Apabila putusan diucapkan dalam sidang yang tidak dinyatakan terbuka untuk umum berarti putusan itu tidak sah dan tidak mempunyai kekuatan hukum serta mengakibatkan batalnya putusan itu menurut hukum. Kecuali, hakim memandang bahwa perkara tersebut menyangkut kepentingan umum, keselamatan negara, atau alasan-alasan penting lainnya yang dimuat dalam berita acara, maka hakim dapat menyatakan persidangan tertutup untuk umum. Ketentuan ini dapat dilihat dari pasal 17 UU 14/1970.

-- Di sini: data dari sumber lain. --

(** X4. The confirmation echoes the request.  With staff ids and
    substitute ids unique and every stored request id below the
    sequence, a successful [requestTimeOff] returns the id it assigned,
    the dates and the reason as given, the staff number as given with
    the name of the staff member who carries that number and for whom
    the request is stored, and the substitute number as given with the
    name of the substitute who carries that number and whose id is
    stored on the request (or no substitute when none was named). *)
Theorem requestTimeOff_confirmation_echoes_request :
  forall db i db' c,
    NoDup (map Staff.ID (staff db)) ->
    NoDup (map Substitute.ID (substitute db)) ->
    request_ids_below_seq db ->
    requestTimeOff.retrieveOutput db i = (db', requestTimeOff.Success c) ->
    requestTimeOff.request_id c = timeoffrequest_id_seq db
    /\ requestTimeOff.c_start_date c = requestTimeOff.start_date i
    /\ requestTimeOff.c_end_date c = requestTimeOff.end_date i
    /\ requestTimeOff.c_reason c = requestTimeOff.reason i
    /\ exists s, In s (staff db) /\
          Staff.Number s = requestTimeOff.staff_number i /\
          requestTimeOff.c_staff c =
            requestTimeOff.mk_person (requestTimeOff.staff_number i)
              (requestTimeOff.full_name (Staff.FirstName s) (Staff.LastName s)) /\
          match named_substitute i with
          | None =>
              db' = appended_request db i (Staff.ID s) None /\
              requestTimeOff.c_substitute c = None
          | Some n =>
              exists sub, In sub (substitute db) /\
                Substitute.Number sub = n /\
                db' = appended_request db i (Staff.ID s)
                        (Some (Substitute.ID sub)) /\
                requestTimeOff.c_substitute c =
                  Some (requestTimeOff.mk_person n
                          (requestTimeOff.full_name (Substitute.FirstName sub)
                             (Substitute.LastName sub)))
          end.
Proof.
  intros db i db' c Hstaff Hsubs Hbelow Hr.
  destruct (requestTimeOff_cases db i)
    as [[Hr' _] | (s & Hin & Hnum & [[Hnone Hr'] | (n & Hsome & [[Hr' _] | (sub & bf & bl & Hsub & Hn & _ & [[_ Hr'] | [_ Hr']])])])];
    rewrite Hr' in Hr; try discriminate Hr.
  - pose proof (create_request_exact db i s None Hin
                  ltac:(discriminate) Hstaff Hsubs Hbelow) as H.
    cbn [option_map] in H. rewrite H in Hr.
    injection Hr as <- <-. rewrite Hnone. simpl.
    repeat split; auto. exists s. rewrite Hnum. auto.
  - assert (Hsub' : forall sub', Some sub = Some sub' -> In sub' (substitute db))
      by (intros sub' [= <-]; exact Hsub).
    pose proof (create_request_exact db i s (Some sub) Hin
                  Hsub' Hstaff Hsubs Hbelow) as H.
    cbn [option_map] in H. rewrite H in Hr.
    injection Hr as <- <-. rewrite Hsome.
    assert (truthy n = true) as Htruthy.
    { unfold named_substitute in Hsome.
      destruct (requestTimeOff.substitute_number i) as [m|]; [| discriminate].
      destruct (truthy m) eqn:E; [| discriminate]. congruence. }
    unfold requestTimeOff.confirm. simpl. rewrite Hn, Htruthy.
    repeat split; auto.
    exists s. rewrite Hnum. repeat split; auto.
    exists sub. auto.
Qed.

9. Perlawanan terhadap Sita Jaminan dan Sita Eksekutorial

Secara umum dikenal dua sita jaminan jenis:

a. Sita jaminan terhadap harta benda milik tergugat (conservatoir beslag)

Sita ini dilakukan terhadap harta benda milik debitur. Kata conservatoir sendiri berasal dari conserveren yang berarti menyimpan, dan conservatoir beslag menyimpan hak seseorang. Maksud sita jaminan ini adalah agar terdapat suatu barang tertentu yang nantinya dapat dieksekusi sebagai pelunasan utang tergugat.

b. Sita jaminan terhadap harta benda milik penggugat sendiri

Berbeda dari conservatoire beslag, dikenal juga sita terhadap harta benda penggugat/pemohon sendiri yang ada dalam kekuasaan orang lain (termohon/tergugat). Sita jaminan ini bukanlah untuk menjamin suatu tagihan berupa uang, melainkan untuk menjamin suatu hak kebendaan dari pemohon.

Sita ini terbagi menjadi dua bagian, yaitu: (i) sita revindicatoir (Pasal 226 HIR, 260 Rbg) dan (ii) sita marital (Pasal 823-823j Rv). Revindicatoir berarti mendapatkan, dan kata sita revindicatoir mengandung pengertian menyita untuk mendapatkan kembali (barang yang memang miliknya).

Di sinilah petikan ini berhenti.